**What you have to do**:
Search the material for the string "Prop" and copy each line where it occurs.
• • •
(* ===== verification/Ordered.v ===== *)
(** * Ordered maps, ordered sets and stable sorting

    A Rust [BTreeMap] or [BTreeSet] as the list of its entries in key order,
    the stable [slice::sort_by], loops that return early with an error, and the
    lemmas the components share about them. *)

From Stdlib Require Import ZifyBool.
From stdpp Require Import base gmap list numbers sorting.
From S2P Require Import Prelude.
Local Open Scope Z_scope.

(** ** Ordered maps and folds *)
Section ordered.
Context {K V : Type} `{EqDecision K}.

Fixpoint bt_get (k : K) (m : list (K * V)) : option V :=
  match m with
  | [] => None
  | (k', v) :: m => if decide (k = k') then Some v else bt_get k m
  end.
End ordered.

Fixpoint zmap_insert {V} (k : Z) (v : V) (m : list (Z * V)) : list (Z * V) :=
  match m with
  | [] => [(k, v)]
  | (k', v') :: rest =>
      if k <? k' then (k, v) :: m
      else if k =? k' then (k, v) :: rest
      else (k', v') :: zmap_insert k v rest
  end.

Fixpoint zset_insert (k : Z) (s : list Z) : list Z :=
  match s with
  | [] => [k]
  | k' :: rest =>
      if k <? k' then k :: s else if k =? k' then s else k' :: zset_insert k rest
  end.

(** A loop whose body may return early with an error. *)
Fixpoint try_fold {S A E} (f : S -> A -> result S E) (s : S) (l : list A) : result S E :=
  match l with
  | [] => Ok s
  | a :: l =>
      match f s a with
      | Ok s => try_fold f s l
      | Err e => Err e
      end
  end.

(** ** Sorting: [slice::sort_by] is stable *)
Section stable_sort.
Context {A : Type} (leb : A -> A -> bool).

Fixpoint insert_sorted (a : A) (l : list A) : list A :=
  match l with
  | [] => [a]
  | b :: l' => if leb a b then a :: l else b :: insert_sorted a l'
  end.

Definition stable_sort (l : list A) : list A := foldr insert_sorted [] l.
End stable_sort.

Section sorting_facts.
Context {A : Type} (leb : A -> A -> bool).
Notation R := (fun a b => leb a b = true).

Lemma insert_sorted_perm a l : insert_sorted leb a l ≡ₚ a :: l.
Proof.
  induction l as [|b l IH]; simpl; [done|]. destruct (leb a b); [done|].
  rewrite IH. by apply Permutation_swap.
Qed.

Lemma stable_sort_perm l : stable_sort leb l ≡ₚ l.
Proof.
  induction l as [|a l IH]; simpl; [done|]. by rewrite insert_sorted_perm, IH.
Qed.

Context (Htotal : forall a b, leb a b = true \/ leb b a = true).
Context (Htrans : forall a b c, leb a b = true -> leb b c = true -> leb a c = true).

Lemma insert_sorted_sorted a l : StronglySorted R l -> StronglySorted R (insert_sorted leb a l).
Proof.
  induction 1 as [|b l Hl IH Hb]; simpl; [by repeat constructor|].
  destruct (leb a b) eqn:Hab.
  - constructor; [by constructor|]. constructor; [done|].
    apply Forall_impl with (1 := Hb). intros c Hc. by eapply Htrans.
  - constructor; [done|]. rewrite insert_sorted_perm. constructor; [|done].
    destruct (Htotal a b); congruence.
Qed.

Lemma stable_sort_sorted l : StronglySorted R (stable_sort leb l).
Proof.
  induction l as [|a l IH]; simpl; [constructor|]. by apply insert_sorted_sorted.
Qed.

(** A sort by a key that separates the elements depends only on which elements
    there are. *)
Lemma stable_sort_canonical l l' :
  l ≡ₚ l' ->
  (forall a b, a ∈ l -> b ∈ l -> leb a b = true -> leb b a = true -> a = b) ->
  stable_sort leb l = stable_sort leb l'.
Proof.
  intros Hperm Hanti.
  apply (StronglySorted_unique_strong R); [|apply stable_sort_sorted..|].
  - intros a b Ha Hb. rewrite (stable_sort_perm l) in Ha.
    rewrite (stable_sort_perm l'), <- Hperm in Hb. by apply Hanti.
  - by rewrite !stable_sort_perm.
Qed.
End sorting_facts.

(** ** Lookups *)
Section lookups.
Context {K V : Type} `{EqDecision K}.
Implicit Types m : list (K * V).

Lemma bt_get_elem k v m : bt_get k m = Some v -> (k, v) ∈ m.
Proof.
  induction m as [|[k' v'] m IH]; cbn; [done|]. case_decide; [|by constructor; apply IH].
  intros [= ->]. subst. by constructor.
Qed.

Lemma bt_get_intro k v m : NoDup (map fst m) -> (k, v) ∈ m -> bt_get k m = Some v.
Proof.
  induction m as [|[k' v'] m IH]; cbn; [by intros _ ?%elem_of_nil|].
  intros [Hk Hm]%NoDup_cons [[= -> ->]|Hin]%elem_of_cons; [by rewrite decide_True|].
  rewrite decide_False; [by apply IH|]. intros ->. apply Hk. by apply (list_elem_of_fmap_2 fst m (k', v)).
Qed.

Lemma bt_get_None k m : bt_get k m = None <-> k ∉ map fst m.
Proof.
  induction m as [|[k' v'] m IH]; cbn; [by split; [intros _ ?%elem_of_nil|]|].
  rewrite not_elem_of_cons. case_decide; [naive_solver|]. rewrite IH. naive_solver.
Qed.

Lemma bt_get_is_Some k m : is_Some (bt_get k m) <-> k ∈ map fst m.
Proof.
  rewrite <- (not_eq_None_Some (bt_get k m)), bt_get_None.
  destruct (decide (k ∈ map fst m)); naive_solver.
Qed.
End lookups.

Lemma zmap_insert_get {V} k k' (v : V) m :
  bt_get k' (zmap_insert k v m) = if decide (k' = k) then Some v else bt_get k' m.
Proof.
  induction m as [|[j w] m IH]; cbn; [done|].
  destruct (k <? j) eqn:?; cbn; [done|]. destruct (k =? j) eqn:?; cbn.
  - assert (k = j) as -> by lia. by repeat case_decide.
  - rewrite IH. repeat case_decide; try done; lia.
Qed.

Lemma zset_insert_elem k k' l : k' ∈ zset_insert k l <-> k' = k \/ k' ∈ l.
Proof.
  induction l as [|j l IH]; cbn; [by rewrite list_elem_of_singleton; split; [left|intros [|?%elem_of_nil]]|].
  destruct (k <? j) eqn:?; [by rewrite elem_of_cons|]. destruct (k =? j) eqn:?.
  - assert (k = j) as -> by lia. rewrite elem_of_cons. naive_solver.
  - rewrite !elem_of_cons, IH. naive_solver.
Qed.

Lemma zset_insert_sorted k l :
  StronglySorted Z.lt l -> StronglySorted Z.lt (zset_insert k l).
Proof.
  induction 1 as [|j l Hl IH Hj]; cbn; [by repeat constructor|].
  destruct (k <? j) eqn:?.
  - constructor; [by constructor|]. constructor; [lia|].
    eapply Forall_impl; [done|]. intros; lia.
  - destruct (k =? j) eqn:?; [by constructor|]. constructor; [done|].
    apply list.Forall_forall. intros x [->|Hx]%zset_insert_elem; [lia|].
    rewrite list.Forall_forall in Hj. by apply Hj.
Qed.

Lemma zmap_insert_elem {V} k (v : V) m e :
  e ∈ zmap_insert k v m -> e = (k, v) \/ e ∈ m.
Proof.
  induction m as [|[k' v'] m IH]; cbn; [set_solver|].
  destruct (k <? k') eqn:?; [set_solver|]. destruct (k =? k') eqn:?; set_solver.
Qed.

Lemma zmap_insert_sorted {V} k (v : V) m :
  StronglySorted Z.lt (map fst m) -> StronglySorted Z.lt (map fst (zmap_insert k v m)).
Proof.
  assert (forall m, map fst (zmap_insert k v m) = zset_insert k (map fst m)) as Hm.
  { clear. induction m as [|[k' v'] m IH]; cbn; [done|].
    destruct (k <? k') eqn:?; [done|]. destruct (k =? k') eqn:?; cbn; [|by rewrite IH].
    f_equal. lia. }
  rewrite Hm. apply zset_insert_sorted.
Qed.

Lemma zset_fold_elem {A} (g : A -> Z) l s k :
  k ∈ foldl (fun set a => zset_insert (g a) set) s l <-> k ∈ s \/ exists a, a ∈ l /\ k = g a.
Proof.
  revert s. induction l as [|a l IH]; intros s; cbn.
  - split; [by left|]. intros [|(?&?%elem_of_nil&_)]; done.
  - rewrite IH, zset_insert_elem. setoid_rewrite elem_of_cons. naive_solver.
Qed.

(** ** Loops with early returns

    What holds before a loop and is kept by every round holds after it, and no
    round fails in the excluded way. *)
Lemma try_fold_spec {S A E} (I : list A -> S -> Prop) (bad : E -> Prop) f l s :
  I [] s ->
  (forall past a rest s, l = past ++ a :: rest -> I past s ->
     match f s a with
     | Ok s' => I (past ++ [a]) s'
     | Err e => ~ bad e
     end) ->
  match try_fold f s l with
  | Ok s' => I l s'
  | Err e => ~ bad e
  end.
Proof.
  intros Hs Hf. assert (forall past rest s, l = past ++ rest -> I past s ->
    match try_fold f s rest with Ok s' => I l s' | Err e => ~ bad e end) as Hgo.
  { intros past rest. revert past. induction rest as [|a rest IH]; intros past s' Hl Hi; cbn.
    - by rewrite app_nil_r in Hl; subst.
    - specialize (Hf past a rest s' Hl Hi). destruct (f s' a) as [s''|]; [|done].
      apply (IH (past ++ [a])); [|done]. by rewrite <- app_assoc. }
  by apply (Hgo [] l s).
Qed.

(** The same for a loop that returned. *)
Lemma try_fold_inv {S A E} (I : list A -> S -> Prop) (f : S -> A -> result S E) l s s' :
  try_fold f s l = Ok s' -> I [] s ->
  (forall past a rest s s', l = past ++ a :: rest -> I past s -> f s a = Ok s' ->
     I (past ++ [a]) s') ->
  I l s'.
Proof.
  intros Hrun Hs Hf. pose proof (try_fold_spec I (fun _ => False) f l s Hs) as Hspec.
  rewrite Hrun in Hspec. apply Hspec. intros past a rest t Hl Hi.
  destruct (f t a) eqn:?; [by eapply Hf|tauto].
Qed.

(** A loop within a loop is one loop over the pairs. *)
Lemma try_fold_concat {S A B E} (f : S -> B -> result S E) (g : A -> list B) s l :
  try_fold (fun s a => try_fold f s (g a)) s l = try_fold f s (concat (map g l)).
Proof.
  assert (forall l1 l2 s, try_fold f s (l1 ++ l2)
    = match try_fold f s l1 with Ok s => try_fold f s l2 | Err e => Err e end) as Happ.
  { induction l1 as [|b l1 IH]; intros l2 s'; cbn; [done|]. destruct (f s' b); [apply IH|done]. }
  revert s. induction l as [|a l IH]; intros s; cbn; [done|]. rewrite Happ.
  destruct (try_fold f s (g a)); [apply IH|done].
Qed.

Lemma try_fold_ext {S A E} (f g : S -> A -> result S E) s l :
  (forall s a, a ∈ l -> f s a = g s a) -> try_fold f s l = try_fold g s l.
Proof.
  revert s. induction l as [|a l IH]; intros s Hfg; cbn; [done|].
  rewrite Hfg by constructor. destruct (g s a); [|done]. apply IH. intros. apply Hfg. by constructor.
Qed.

(** The parts of a concatenation without duplicates share no element. *)
Lemma NoDup_concat_unique {A B} (g : A -> list B) l x y b :
  NoDup (concat (map g l)) -> x ∈ l -> y ∈ l -> b ∈ g x -> b ∈ g y -> x = y.
Proof.
  induction l as [|a l IH]; cbn; [by intros _ ?%elem_of_nil|].
  intros (_&Hd&Hnd)%NoDup_app Hx Hy Hbx Hby.
  assert (forall z, z ∈ l -> b ∈ g z -> b ∈ concat (map g l)) as Hin.
  { intros z Hz Hb. apply list_elem_of_In, in_concat. exists (g z).
    split; [|by apply list_elem_of_In]. by apply in_map, list_elem_of_In. }
  apply elem_of_cons in Hx as [->|Hx], Hy as [->|Hy]; [done| | |by apply IH].
  - exfalso. eapply (Hd b); [done|]. by eapply Hin.
  - exfalso. eapply (Hd b); [done|]. by eapply Hin.
Qed.

Lemma elem_of_concat_map {A B} (g : A -> list B) l b :
  b ∈ concat (map g l) <-> exists x, x ∈ l /\ b ∈ g x.
Proof.
  rewrite list_elem_of_In, in_concat. setoid_rewrite in_map_iff. setoid_rewrite list_elem_of_In.
  naive_solver.
Qed.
• • •
**Exercise result**:
Lemma try_fold_spec {S A E} (I : list A -> S -> Prop) (bad : E -> Prop) f l s :
Lemma try_fold_inv {S A E} (I : list A -> S -> Prop) (f : S -> A -> result S E) l s s' :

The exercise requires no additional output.